Oublions la laideur des gestes et des mots
Et ce vomissement de blâmes et de laudes.
Je te l'enseignerai : nos pleurs sont beaux mais vains ;
Nous n'arracherons pas la langue de la foule,
Et nous n'apprendrons pas à sa charnelle houle,
Le sens du royal rire et des sanglots divins.
Et quand nous jetterions nos regards en arrière,
La médiocrité n'ouvrirait pas pour nous
Son pacage où l'on broute, en traînant des licous,
L'herbe sèche de l'existence coutumière…
Qu'il en soit donc ainsi ! Vigoureux et sereins,
Liés au chariot de notre tâche haute,
Montons la vie ainsi qu'un cheval une côte,
Le cou gonflé de force et la sueur aux reins.

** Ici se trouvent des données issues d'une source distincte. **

(* ===== verification/Version.v ===== *)
(** * Protocol versions ([version.go])

    [ParseVersion] is [fmt.Sscanf(s, "%d.%d.%d", ...)] on three [uint8]s; the
    scanner is the standard library's, restricted to what this format uses:
    skipping spaces, reading a run of decimal digits, the overflow check
    against 8 bits and the literal dots.  Input after the third number is
    not looked at. *)

From Stdlib Require Import Ascii String.
From S2P Require Import Prelude Errors Validation.
Local Open Scope Z_scope.

Definition ProtocolVersionMajor : Z := 1.
Definition ProtocolVersionMinor : Z := 2.
Definition ProtocolVersionPatch : Z := 9.

Record ProtocolVersion := { Major : Z; Minor : Z; Patch : Z }.

Global Instance ProtocolVersion_eq_dec : EqDecision ProtocolVersion.
Proof. solve_decision. Defined.

(** The fields are [uint8]. *)
Definition uint8 (z : Z) : Prop := 0 <= z < 256.
Definition version_ok (v : ProtocolVersion) : Prop := uint8 (Major v) ∧ uint8 (Minor v) ∧ uint8 (Patch v).

Definition CurrentVersion : ProtocolVersion :=
  {| Major := ProtocolVersionMajor; Minor := ProtocolVersionMinor; Patch := ProtocolVersionPatch |}.

Definition Version_String (v : ProtocolVersion) : string :=
  pretty (Major v) +:+ "." +:+ pretty (Minor v) +:+ "." +:+ pretty (Patch v).

Definition Compatible (v other : ProtocolVersion) : bool :=
  if negb (Major v =? Major other) then false
  else if Minor v <? Minor other then false
  else true.

Definition IsNewer (v other : ProtocolVersion) : bool :=
  if negb (Major v =? Major other) then Major other <? Major v
  else if negb (Minor v =? Minor other) then Minor other <? Minor v
  else Patch other <? Patch v.

Definition Version_Equal (v other : ProtocolVersion) : bool :=
  (Major v =? Major other) && (Minor v =? Minor other) && (Patch v =? Patch other).

(** ** [fmt.Sscanf] *)

Definition between (lo hi r : Z) : bool := (lo <=? r) && (r <=? hi).

(** [fmt]'s own table of spaces. *)
Definition isSpace (r : Z) : bool :=
  between 9 13 r || (r =? 32) || (r =? 133) || (r =? 160) || (r =? 5760)
  || between 8192 8202 r || between 8232 8233 r || (r =? 8239) || (r =? 8287) || (r =? 12288).

(** [SkipSpace] when newlines do not count as space: CR LF is skipped as a
    CR would be, then the bare newline is an error. *)
Fixpoint SkipSpace (l : list Z) : result error (list Z) :=
  match l with
  | [] => Ok []
  | r :: rest =>
      if (r =? 13) && match rest with 10 :: _ => true | _ => false end then SkipSpace rest
      else if r =? 10 then Err (Errorf "unexpected newline" None)
      else if isSpace r then SkipSpace rest
      else Ok l
  end.

Definition is_digit (r : Z) : bool := between 48 57 r.

(** The digits accepted by [scanNumber], and the rest. *)
Fixpoint span_digits (l : list Z) : list Z * list Z :=
  match l with
  | r :: rest => if is_digit r then let '(d, t) := span_digits rest in (r :: d, t) else ([], l)
  | [] => ([], [])
  end.

(** [strconv.ParseUint(tok, 10, _)] without its range check. *)
Definition digits_value (ds : list Z) : Z := foldl (λ acc d, acc * 10 + (d - 48)) 0 ds.

Definition scanUint8 (l : list Z) : result error (Z * list Z) :=
  match SkipSpace l with
  | Err e => Err e
  | Ok [] => Err (ErrSentinel "io.ErrUnexpectedEOF")
  | Ok l =>
      match span_digits l with
      | ([], _) => Err (Errorf "expected integer" None)
      | (ds, rest) =>
          let i := digits_value ds in
          if 255 <? i then Err (Errorf "unsigned integer overflow on token" None) else Ok (i, rest)
      end
  end.

(** The literal dot of the format. *)
Definition scan_dot (l : list Z) : result error (list Z) :=
  match l with
  | [] => Err (ErrSentinel "io.ErrUnexpectedEOF")
  | r :: rest => if r =? 46 then Ok rest else Err (Errorf "input does not match format" None)
  end.

(** The fields assigned before an error stay assigned. *)
Definition ParseVersion (s : string) : ProtocolVersion * option error :=
  let fail v e := (v, Some (Errorf "invalid version format %q: %w" (Some e))) in
  let v := Build_ProtocolVersion 0 0 0 in
  match scanUint8 (runes s) with
  | Err e => fail v e
  | Ok (major, l) =>
    let v := Build_ProtocolVersion major 0 0 in
    match scan_dot l with
    | Err e => fail v e
    | Ok l =>
      match scanUint8 l with
      | Err e => fail v e
      | Ok (minor, l) =>
        let v := Build_ProtocolVersion major minor 0 in
        match scan_dot l with
        | Err e => fail v e
        | Ok l =>
          match scanUint8 l with
          | Err e => fail v e
          | Ok (patch, _) => (Build_ProtocolVersion major minor patch, None)
          end
        end
      end
    end
  end.

(** ** Lemmas *)

(** The decimal rendering of a [uint8], checked value by value. *)
Definition renders (z : Z) : bool :=
  let ds := bytes_of (pretty z) in
  forallb is_digit ds && (digits_value ds =? z) && negb (bool_decide (ds = [])).

Lemma all_uint8_render : forallb (λ n, renders (Z.of_nat n)) (seq 0 256) = true.
Proof. vm_compute. reflexivity. Qed.

Lemma uint8_renders z : uint8 z → renders z = true.
Proof.
  intros Hz. pose proof all_uint8_render as H. rewrite forallb_forall in H.
  specialize (H (Z.to_nat z)). rewrite Z2Nat.id in H by (unfold uint8 in Hz; lia).
  apply H, in_seq. unfold uint8 in Hz. lia.
Qed.

Lemma span_digits_app ds rest :
  forallb is_digit ds = true → from_option (λ r, is_digit r = false) True (head rest) →
  span_digits (ds ++ rest) = (ds, rest).
Proof.
  intros Hds Hr. induction ds as [|d ds IH].
  - destruct rest as [|r rest]; [done |]. cbn in *. by rewrite Hr.
  - cbn in *. go_bool. rewrite H. by rewrite IH.
Qed.

Lemma digit_not_space l r rest : l = r :: rest → is_digit r = true → SkipSpace l = Ok l.
Proof.
  intros -> Hd. unfold is_digit, between in Hd. go_bool. cbn [SkipSpace].
  assert (r =? 13 = false) as -> by lia. assert (r =? 10 = false) as -> by lia. cbn [andb].
  assert (isSpace r = false) as ->; [| done]. unfold isSpace, between. lia.
Qed.

Lemma scanUint8_render z rest :
  uint8 z → from_option (λ r, is_digit r = false) True (head rest) →
  scanUint8 (bytes_of (pretty z) ++ rest) = Ok (z, rest).
Proof.
  intros Hz Hr. pose proof (uint8_renders z Hz) as Hren. unfold renders in Hren. cbv zeta in Hren. go_bool.
  unfold scanUint8. destruct (bytes_of (pretty z)) as [|d ds] eqn:E; [by case_bool_decide |].
  rewrite (digit_not_space _ d (ds ++ rest)) by (done || by cbn in *; go_bool).
  change ((d :: ds) ++ rest) with (d :: (ds ++ rest)) at 1. cbn [app].
  change (d :: ds ++ rest) with ((d :: ds) ++ rest). rewrite span_digits_app by done.
  rewrite H1. unfold uint8 in Hz. by assert (255 <? z = false) as -> by lia.
Qed.

Lemma render_ascii z : uint8 z → ascii_only (pretty z).
Proof.
  intros Hz. pose proof (uint8_renders z Hz) as Hren. unfold renders in Hren. cbv zeta in Hren. go_bool.
  unfold ascii_only. revert H. generalize (bytes_of (pretty z)) as l. induction l; cbn; [constructor |].
  intros. go_bool. constructor; [| auto]. unfold is_digit, between in *. go_bool. lia.
Qed.

(** ** Properties *)

(** Printing then parsing is the identity, for every version. *)
Theorem ParseVersion_String v : version_ok v → ParseVersion (Version_String v) = (v, None).
Proof.
  destruct v as [ma mi pa]. unfold version_ok; cbn [Major Minor Patch]. intros (H1 & H2 & H3).
  unfold ParseVersion, Version_String; cbn [Major Minor Patch].
  rewrite runes_ascii.
  2: { unfold ascii_only. rewrite !bytes_of_app, !Forall_app.
       split_and!; try (by apply render_ascii); vm_compute bytes_of; repeat constructor. }
  rewrite !bytes_of_app. change (bytes_of ".") with [46]. rewrite scanUint8_render by done.
  cbn [app scan_dot]. change (46 =? 46) with true. cbv iota. rewrite scanUint8_render by done.
  cbn [app scan_dot]. change (46 =? 46) with true. cbv iota.
  pose proof (scanUint8_render pa [] H3 I) as E. rewrite app_nil_r in E. by rewrite E.
Qed.

(** Whatever parses fits the three bytes of the struct. *)
Theorem ParseVersion_ok s v e : ParseVersion s = (v, e) → version_ok v.
Proof.
  assert (∀ l z t, scanUint8 l = Ok (z, t) → uint8 z) as Hs.
  { intros l z t. unfold scanUint8. destruct (SkipSpace l) as [|[|]]; try done.
    destruct (span_digits _) as [[|d ds] rest] eqn:Ed; [done |].
    assert (∀ l ds t, span_digits l = (ds, t) → forallb is_digit ds = true) as Hsp.
    { clear. induction l as [|r l IH]; cbn; intros ds t; [by intros [= <- <-] |].
      destruct (is_digit r) eqn:E; [| by intros [= <- <-]].
      destruct (span_digits l) as [d' t']. intros [= <- <-]. cbn. rewrite E. by eapply IH. }
    apply Hsp in Ed. destruct (255 <? digits_value (d :: ds)) eqn:Ev; [done |]. intros [= <- <-].
    go_bool. split; [| lia]. clear Ev.
    assert (∀ acc, 0 <= acc → 0 <= foldl (λ acc d, acc * 10 + (d - 48)) acc (d :: ds)) as Hf; [| by apply Hf].
    revert Ed. generalize (d :: ds) as l2. induction l2 as [|x l2 IH]; cbn; [done |].
    intros. go_bool. apply IH; [done |]. unfold is_digit, between in *. go_bool. lia. }
  unfold ParseVersion, version_ok. cbv zeta.
  destruct (scanUint8 (runes s)) as [|[ma l1]] eqn:E1; [by intros [= <- <-] |].
  apply Hs in E1. destruct (scan_dot l1); [by intros [= <- <-] |].
  destruct (scanUint8 l) as [|[mi l2]] eqn:E2; [by intros [= <- <-] |].
  apply Hs in E2. destruct (scan_dot l2); [by intros [= <- <-] |].
  destruct (scanUint8 l0) as [|[pa l3]] eqn:E3; intros [= <- <-]; [done |].
  by apply Hs in E3.
Qed.

(** [IsNewer] is the strict lexicographic order: irreflexive, transitive and
    total up to [Equal]. *)
Theorem IsNewer_strict_order a b c :
  IsNewer a a = false
  ∧ (IsNewer a b = true → IsNewer b c = true → IsNewer a c = true)
  ∧ (IsNewer a b = true ∧ IsNewer b a = false ∧ Version_Equal a b = false
     ∨ IsNewer a b = false ∧ IsNewer b a = true ∧ Version_Equal a b = false
     ∨ IsNewer a b = false ∧ IsNewer b a = false ∧ Version_Equal a b = true).
Proof.
  destruct a as [a1 a2 a3], b as [b1 b2 b3], c as [c1 c2 c3]; unfold IsNewer, Version_Equal;
    cbn [Major Minor Patch].
  repeat match goal with
  | |- context [?x =? ?y] => destruct (Z.eqb_spec x y); cbn [negb andb]
  | |- context [?x <? ?y] => destruct (Z.ltb_spec x y); cbn [negb andb]
  end; repeat split; try lia; try discriminate; intros; lia || naive_solver.
Qed.

(** Compatibility: reflexive, transitive, blind to the patch number, and
    mutual only between equal major.minor pairs. *)
Theorem Compatible_preorder a b c :
  Compatible a a = true
  ∧ (Compatible a b = true → Compatible b c = true → Compatible a c = true)
  ∧ (Compatible a b = true ∧ Compatible b a = true ↔ Major a = Major b ∧ Minor a = Minor b).
Proof.
  destruct a as [a1 a2 a3], b as [b1 b2 b3], c as [c1 c2 c3]; unfold Compatible; cbn [Major Minor Patch].
  repeat match goal with
  | |- context [?x =? ?y] => destruct (Z.eqb_spec x y); cbn [negb]
  | |- context [?x <? ?y] => destruct (Z.ltb_spec x y)
  end; repeat split; try lia; try discriminate; intros; lia || naive_solver lia.
Qed.

(** *** Witnesses *)

Lemma ParseVersion_String_witness : ParseVersion "1.2.9" = (CurrentVersion, None).
Proof. apply (ParseVersion_String CurrentVersion). repeat split; vm_compute; discriminate || done. Defined.

Lemma ParseVersion_ok_witness : version_ok (Build_ProtocolVersion 7 0 0).
Proof. exact (ParseVersion_ok "7.x" _ _ eq_refl). Defined.
(* ===== verification/Sha2.v ===== *)
(** * SHA-256 and SHA-512

    What [crypto/sha256] and [crypto/sha512] of Go's standard library compute
    (FIPS 180-4), on lists of bytes: the two differ in the width of a word, the
    number of rounds, the constants and the rotations. *)

From S2P Require Import Prelude.
Local Open Scope Z_scope.

Record sha2 := {
  width : Z;                   (** bits of a word *)
  round_constants : list Z;
  initial : list Z;            (** eight words *)
  Sigma0 : Z * Z * Z;          (** three rotations *)
  Sigma1 : Z * Z * Z;
  sigma0 : Z * Z * Z;          (** two rotations and a shift *)
  sigma1 : Z * Z * Z;
}.

(** The constants are the first bits of the fractional parts of roots of the
    first primes. *)
Definition is_prime (n : Z) : bool := forallb (λ d, negb (n mod Z.of_nat d =? 0)) (seq 2 (Z.to_nat n - 2)).
Definition primes (n : nat) : list Z := take n (List.filter is_prime (Z.of_nat <$> seq 2 408)).
(** The [k]-th root of [n], rounded down, bit by bit. *)
Definition root (k bits n : Z) : Z :=
  foldl (λ r b, let r' := r + 2 ^ Z.of_nat b in if r' ^ k <=? n then r' else r) 0 (reverse (seq 0 (Z.to_nat bits))).
Definition root_bits (k w p : Z) : Z := root k (w + 5) (p * 2 ^ (k * w)) mod 2 ^ w.
Definition cube_roots (w : Z) (n : nat) : list Z := root_bits 3 w <$> primes n.
Definition square_roots (w : Z) : list Z := root_bits 2 w <$> primes 8.

Definition sha256_params : sha2 := Eval vm_compute in {|
  width := 32;
  round_constants := cube_roots 32 64;
  initial := square_roots 32;
  Sigma0 := (2, 13, 22); Sigma1 := (6, 11, 25); sigma0 := (7, 18, 3); sigma1 := (17, 19, 10);
|}.

Definition sha512_params : sha2 := Eval vm_compute in {|
  width := 64;
  round_constants := cube_roots 64 80;
  initial := square_roots 64;
  Sigma0 := (28, 34, 39); Sigma1 := (14, 18, 41); sigma0 := (1, 8, 7); sigma1 := (19, 61, 6);
|}.

(** ** Bytes and words, most significant byte first *)

Fixpoint be_bytes (n : nat) (z : Z) : list Z :=
  match n with O => [] | S n => be_bytes n (z / 256) ++ [z mod 256] end.
Definition be_value (l : list Z) : Z := foldl (λ acc b, 256 * acc + b) 0 l.

Lemma be_bytes_length n z : length (be_bytes n z) = n.
Proof. revert z. induction n as [|n IH]; intros z; cbn; [done |]. rewrite length_app, IH. cbn. lia. Qed.

Lemma be_bytes_byte n z : Forall (λ b, 0 <= b < 256) (be_bytes n z).
Proof.
  revert z. induction n as [|n IH]; intros z; cbn; [constructor |]. apply Forall_app. split; [apply IH |].
  repeat constructor; apply Z.mod_pos_bound; lia.
Qed.

Lemma be_value_app l b : be_value (l ++ [b]) = 256 * be_value l + b.
Proof. unfold be_value. by rewrite foldl_app. Qed.

(** Numbers of [n] bytes, written and read. *)
Lemma be_value_bytes n z : 0 <= z < 256 ^ Z.of_nat n → be_value (be_bytes n z) = z.
Proof.
  revert z. induction n as [|n IH]; intros z Hz; [cbn in *; lia |].
  cbn [be_bytes]. rewrite be_value_app, IH; [pose proof (Z.div_mod z 256); lia |].
  replace (Z.of_nat (S n)) with (Z.of_nat n + 1) in Hz by lia. rewrite Z.pow_add_r, Z.pow_1_r in Hz by lia.
  split; [apply Z.div_pos; lia | apply Z.div_lt_upper_bound; lia].
Qed.

Lemma be_value_mod n z : be_value (be_bytes n z) = z mod 256 ^ Z.of_nat n.
Proof.
  revert z. induction n as [|n IH]; intros z; [by rewrite Z.mod_1_r |]. cbn [be_bytes]. rewrite be_value_app, IH.
  replace (Z.of_nat (S n)) with (Z.of_nat n + 1) by lia. rewrite Z.pow_add_r, Z.pow_1_r by lia.
  rewrite (Z.mul_comm _ 256), Z.rem_mul_r by lia. lia.
Qed.

Lemma be_bytes_value n z : be_bytes n (be_value (be_bytes n z)) = be_bytes n z.
Proof.
  revert z. induction n as [|n IH]; intros z; [done |]. cbn [be_bytes]. rewrite be_value_app.
  pose proof (Z.mod_pos_bound z 256 ltac:(lia)) as Hm. set (v := be_value _).
  replace ((256 * v + z mod 256) / 256) with v by (rewrite Z.mul_comm, Z.div_add_l, Z.div_small by lia; lia).
  replace ((256 * v + z mod 256) mod 256) with (z mod 256) by (rewrite Z.add_comm, Z.mul_comm, Z.mod_add, Z.mod_mod by lia; lia).
  subst v. by rewrite IH.
Qed.

Lemma be_value_bound l : Forall (λ b, 0 <= b < 256) l → 0 <= be_value l < 256 ^ Z.of_nat (length l).
Proof.
  induction l as [|b l IH] using rev_ind; intros Hl; [done |]. apply Forall_app in Hl as [Hl Hb%Forall_inv]. cbn beta in Hb.
  rewrite be_value_app, length_app. specialize (IH Hl). cbn [length].
  replace (Z.of_nat (length l + 1)) with (Z.of_nat (length l) + 1) by lia. rewrite Z.pow_add_r, Z.pow_1_r by lia. lia.
Qed.

(** A list in pieces of [n]. *)
Fixpoint pieces_fuel (fuel n : nat) (l : list Z) : list (list Z) :=
  match fuel, l with
  | S fuel, _ :: _ => take n l :: pieces_fuel fuel n (drop n l)
  | _, _ => []
  end.
Definition pieces (n : nat) (l : list Z) : list (list Z) := pieces_fuel (length l) n l.

(** ** The hash *)

Module SHA.
Section SHA.
Context (p : sha2).

Definition word_bytes : nat := Z.to_nat (width p / 8).
Definition block_bytes : nat := 16 * word_bytes.
Definition mask (z : Z) : Z := Z.land z (Z.ones (width p)).
Definition rotr (x n : Z) : Z := Z.lor (Z.shiftr x n) (mask (Z.shiftl x (width p - n))).

Definition big_sigma (r : Z * Z * Z) (x : Z) : Z :=
  let '(a, b, c) := r in Z.lxor (Z.lxor (rotr x a) (rotr x b)) (rotr x c).
Definition small_sigma (r : Z * Z * Z) (x : Z) : Z :=
  let '(a, b, c) := r in Z.lxor (Z.lxor (rotr x a) (rotr x b)) (Z.shiftr x c).
Definition Ch (x y z : Z) : Z := Z.lxor (Z.land x y) (Z.land (Z.lxor x (Z.ones (width p))) z).
Definition Maj (x y z : Z) : Z := Z.lxor (Z.lxor (Z.land x y) (Z.land x z)) (Z.land y z).

(** A 1 bit, zeros up to the last two words of a block, and the number of bits. *)
Definition padding (len : nat) : list Z :=
  128 :: replicate (Z.to_nat ((- Z.of_nat (len + 1 + 2 * word_bytes)) mod Z.of_nat block_bytes)) 0
      ++ be_bytes (2 * word_bytes) (8 * Z.of_nat len).

(** The working variables and the next sixteen words of the schedule. *)
Definition round (st : list Z * list Z) (k : Z) : list Z * list Z :=
  match st with
  | ([a; b; c; d; e; f; g; h], w0 :: ws) =>
      let t1 := mask (h + big_sigma (Sigma1 p) e + Ch e f g + k + w0) in
      let t2 := mask (big_sigma (Sigma0 p) a + Maj a b c) in
      let next := mask (small_sigma (sigma1 p) (nth 13 ws 0) + nth 8 ws 0 + small_sigma (sigma0 p) (nth 0 ws 0) + w0) in
      ([mask (t1 + t2); a; b; c; mask (d + t1); e; f; g], ws ++ [next])
  | _ => st
  end.

Definition compress (h : list Z) (block : list Z) : list Z :=
  let words := be_value <$> pieces word_bytes block in
  zip_with (λ x y, mask (x + y)) h (foldl round (h, words) (round_constants p)).1.

Definition sum (msg : list Z) : list Z :=
  foldl compress (initial p) (pieces block_bytes (msg ++ padding (length msg))) ≫= be_bytes word_bytes.

Lemma round_length st k : length st.1 = 8%nat → length (round st k).1 = 8%nat.
Proof. intros H. unfold round. repeat case_match; done. Qed.

Lemma compress_length h block : length h = 8%nat → length (compress h block) = 8%nat.
Proof.
  intros Hh. unfold compress. rewrite length_zip_with.
  assert (∀ ks st, length st.1 = 8%nat → length (foldl round st ks).1 = 8%nat) as Hr.
  { induction ks as [|k ks IH]; intros st Hst; [done |]. cbn [foldl]. by apply IH, round_length. }
  rewrite Hr by done. lia.
Qed.

Lemma sum_length msg : length (initial p) = 8%nat → length (sum msg) = (8 * word_bytes)%nat.
Proof.
  intros Hi. unfold sum. set (bs := pieces _ _). clearbody bs.
  assert (length (foldl compress (initial p) bs) = 8%nat) as Hl.
  { revert Hi. generalize (initial p). induction bs as [|b bs IH]; intros h Hh; [done |]. cbn [foldl]. by apply IH, compress_length. }
  revert Hl. generalize (foldl compress (initial p) bs) 8%nat. clear.
  intros l. induction l as [|x l IH]; intros n Hn; cbn in *; [by subst |].
  destruct n as [|n]; [done |]. injection Hn as Hn. rewrite length_app, be_bytes_length, (IH n Hn). lia.
Qed.

Lemma sum_bytes msg : Forall (λ b, 0 <= b < 256) (sum msg).
Proof.
  unfold sum. induction (foldl compress _ _) as [|x l IH]; cbn; [constructor |]. apply Forall_app. split; [apply be_bytes_byte | exact IH].
Qed.
End SHA.
End SHA.

Definition sha256_Sum256 : list Z → list Z := SHA.sum sha256_params.
Definition sha512_Sum512 : list Z → list Z := SHA.sum sha512_params.

#[global] Arguments sha256_Sum256 : simpl never.
#[global] Arguments sha512_Sum512 : simpl never.
#[global] Strategy 1000 [sha256_Sum256 sha512_Sum512].

Lemma sha256_length msg : length (sha256_Sum256 msg) = 32%nat.
Proof. by apply SHA.sum_length. Qed.
Lemma sha512_length msg : length (sha512_Sum512 msg) = 64%nat.
Proof. by apply SHA.sum_length. Qed.
Lemma sha512_bytes msg : Forall (λ b, 0 <= b < 256) (sha512_Sum512 msg).
Proof. apply SHA.sum_bytes. Qed.

(** The test vectors of the standard. *)
Example sha256_empty : be_value (sha256_Sum256 []) = 0xe3b0c44298fc1c149afbf4c8996fb92427ae41e4649b934ca495991b7852b855.
Proof. vm_compute. reflexivity. Qed.
Example sha256_abc : be_value (sha256_Sum256 [97; 98; 99]) = 0xba7816bf8f01cfea414140de5dae2223b00361a396177a9cb410ff61f20015ad.
Proof. vm_compute. reflexivity. Qed.
Example sha256_two_blocks : be_value (sha256_Sum256 [97; 98; 99; 100; 98; 99; 100; 101; 99; 100; 101; 102; 100; 101; 102; 103; 101; 102; 103; 104; 102; 103; 104; 105; 103; 104; 105; 106; 104; 105; 106; 107; 105; 106; 107; 108; 106; 107; 108; 109; 107; 108; 109; 110; 108; 109; 110; 111; 109; 110; 111; 112; 110; 111; 112; 113]) = 0x248d6a61d20638b8e5c026930c3e6039a33ce45964ff2167f6ecedd419db06c1.
Proof. vm_compute. reflexivity. Qed.
Example sha512_abc : be_value (sha512_Sum512 [97; 98; 99]) = 0xddaf35a193617abacc417349ae20413112e6fa4e89a97ea20a9eeee64b55d39a2192992a274fc1a836ba3c23a3feebbd454d4423643ce80e2a9ac94fa54ca49f.
Proof. vm_compute. reflexivity. Qed.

Et si, des soirs, ainsi que ce soir, le prestige
D'être isolés et fiers sombre dans notre cœur,
Si, penchés sur ses bords, notre propre hauteur
Nous traverse soudain d'un frisson de vertige,
Demain nous chanterons d'orgueil renouvelé
Sachant qu'en nos cerveaux éclata par avance
Cette graine inouïe où l'avenir immense
Dort peut-être, attendant d'être enfin descellé,
Que le gland vert demeure encore dans sa gaine
Parmi la foule ainsi qu'en un mauvais labour,
Tandis qu'en nous déjà se balance le chêne
Ivre de ciel, de chants d'oiseaux et de grand jour.